The process can take years to complete and cost ETF firms millions of dollars to fill out the proper forms. Fund sponsors say it's tedious and doesn't really get to the heart of the most important issues facing ETF investors.
Consumer advocates counter that any relaxing of such regulations could open the floodgates for poorly constructed and risky funds.
The debate is about to move to center stage. At the Securities and Exchange Commission's open meeting on March 4, a proposal was made to change two key rules.
A two-month public comment period is now underway. After that, the SEC could officially adopt the rules, which many say would represent the most significant regulatory changes since ETFs were introduced 15 years ago.
But industry observers are warning that a host of issues, including those that are more procedural in nature to broader concerns about the impact on market pricing, could delay implementation of any reforms for quite some time.
Now, even those most optimistic about prospects for change say they doubt the SEC's proposals will pass public inspection intact. That's even though supporters say critics are missing an important fundamental issue central to the reforms.
Transparency Is Key
"The SEC's goal is not to decide on whether a particular ETF is a good investment or a bad one. In the U.S., that role traditionally falls to the market," said Stacy Fuller, an attorney specializing in investment company regulatory issues at K & L Gates, a Washington, D.C.-based law firm.
"The SEC's role has always been to make sure that ETFs are put on the market in a transparent manner," she added.
The current filing process for ETFs is overly redundant and wasteful in terms of costs and use of SEC resources, agrees Kathleen Moriarty, a partner at Katten Muchin Rosenman.
The New York-based lawyer was involved in creation of the first ETF, the SPDR Trust (AMEX: SPY) and consults fund providers as well as government agencies around the world on ETF regulatory issues.
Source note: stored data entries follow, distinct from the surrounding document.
(** [ctx] is the only thing a client of decimal arithmetic looks at: these are
    the laws it may use. *)
Class Rounds (f : Q -> Q) (repr : Q -> Prop) : Prop := {
  rounds_proper : Proper (Qeq ==> Qeq) f;
  rounds_mono : forall x y, x <= y -> f x <= f y;
  rounds_exact : forall x, repr x -> f x == x;
  rounds_repr : forall x, repr (f x);
  rounds_opp : forall x, f (- x) == - f x;
  rounds_zero : repr 0
}.

Lemma rnd_rounds (b p : Z) : (2 <= b)%Z -> (1 <= p)%Z -> Rounds (rnd b p) (representable b p).
Proof.
  intros Hb Hp. constructor.
  - by apply rnd_proper.
  - intros. by apply rnd_mono.
  - intros. by apply rnd_exact.
  - intros. by apply rnd_representable.
  - intros. by apply rnd_opp.
  - exists 0%Z, 0%Z. split; [pose proof (Z.pow_nonneg b p); lia|ring].
Qed.

Definition dec_repr : Q -> Prop := representable 10 28.
#[export] Instance ctx_rounds : Rounds ctx dec_repr := rnd_rounds 10 28 ten_ge_2 prec28_ge_1.

(** binary64 *)
Lemma two_ge_2 : (2 <= 2)%Z. Proof. lia. Qed.
Lemma prec53_ge_1 : (1 <= 53)%Z. Proof. lia. Qed.
Definition fl : Q -> Q := rnd 2 53.
Definition flt_repr : Q -> Prop := representable 2 53.
#[export] Instance fl_rounds : Rounds fl flt_repr := rnd_rounds 2 53 two_ge_2 prec53_ge_1.

Section RoundsFacts.
Context {f : Q -> Q} {repr : Q -> Prop} {Hf : Rounds f repr}.

#[export] Instance rounds_proper' : Proper (Qeq ==> Qeq) f := rounds_proper.

Lemma rounds_0 : f 0 == 0.
Proof. apply rounds_exact, rounds_zero. Qed.

Lemma rounds_nonneg (x : Q) : 0 <= x -> 0 <= f x.
Proof. intros H. rewrite <- rounds_0. by apply rounds_mono. Qed.

Lemma rounds_nonpos (x : Q) : x <= 0 -> f x <= 0.
Proof. intros H. rewrite <- rounds_0. by apply rounds_mono. Qed.

Lemma rounds_le (x y : Q) : repr y -> x <= y -> f x <= y.
Proof. intros Hy H. rewrite <- (rounds_exact y Hy). by apply rounds_mono. Qed.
Moriarty says that after 15 years, it only makes sense to streamline the system. "The ETF sponsors don't want to take so much time putting together these 100-page applications that are pretty cut-and-dried," she said. "And on the SEC side, the staff doesn't want to take up their time reading these applications over and over that say the same basic things."
A similar situation took place years ago with money market funds. Those seemingly staid investment products initially weren't permitted under the Investment Company Act of 1940. "So money market funds were forced to go through a whole huge application process like ETFs do today," said Moriarty. "The SEC finally got to a point where they'd seen enough of these types of filings to codify the exemption process."
That's exactly what is happening with ETFs now, she adds. "They've seen enough similarities among applications over the past 15 years to update and streamline the process," said Moriarty.
Trickier Than It Seems
The real question she sees is whether a new process should be extended to active, nonindex-based ETFs. "A lot of people are going to be asking if the SEC has the experience with active ETFs to know if the portfolio transparency issue is going to be sufficiently resolved," said Moriarty.
And that might not be as easy as it first appears.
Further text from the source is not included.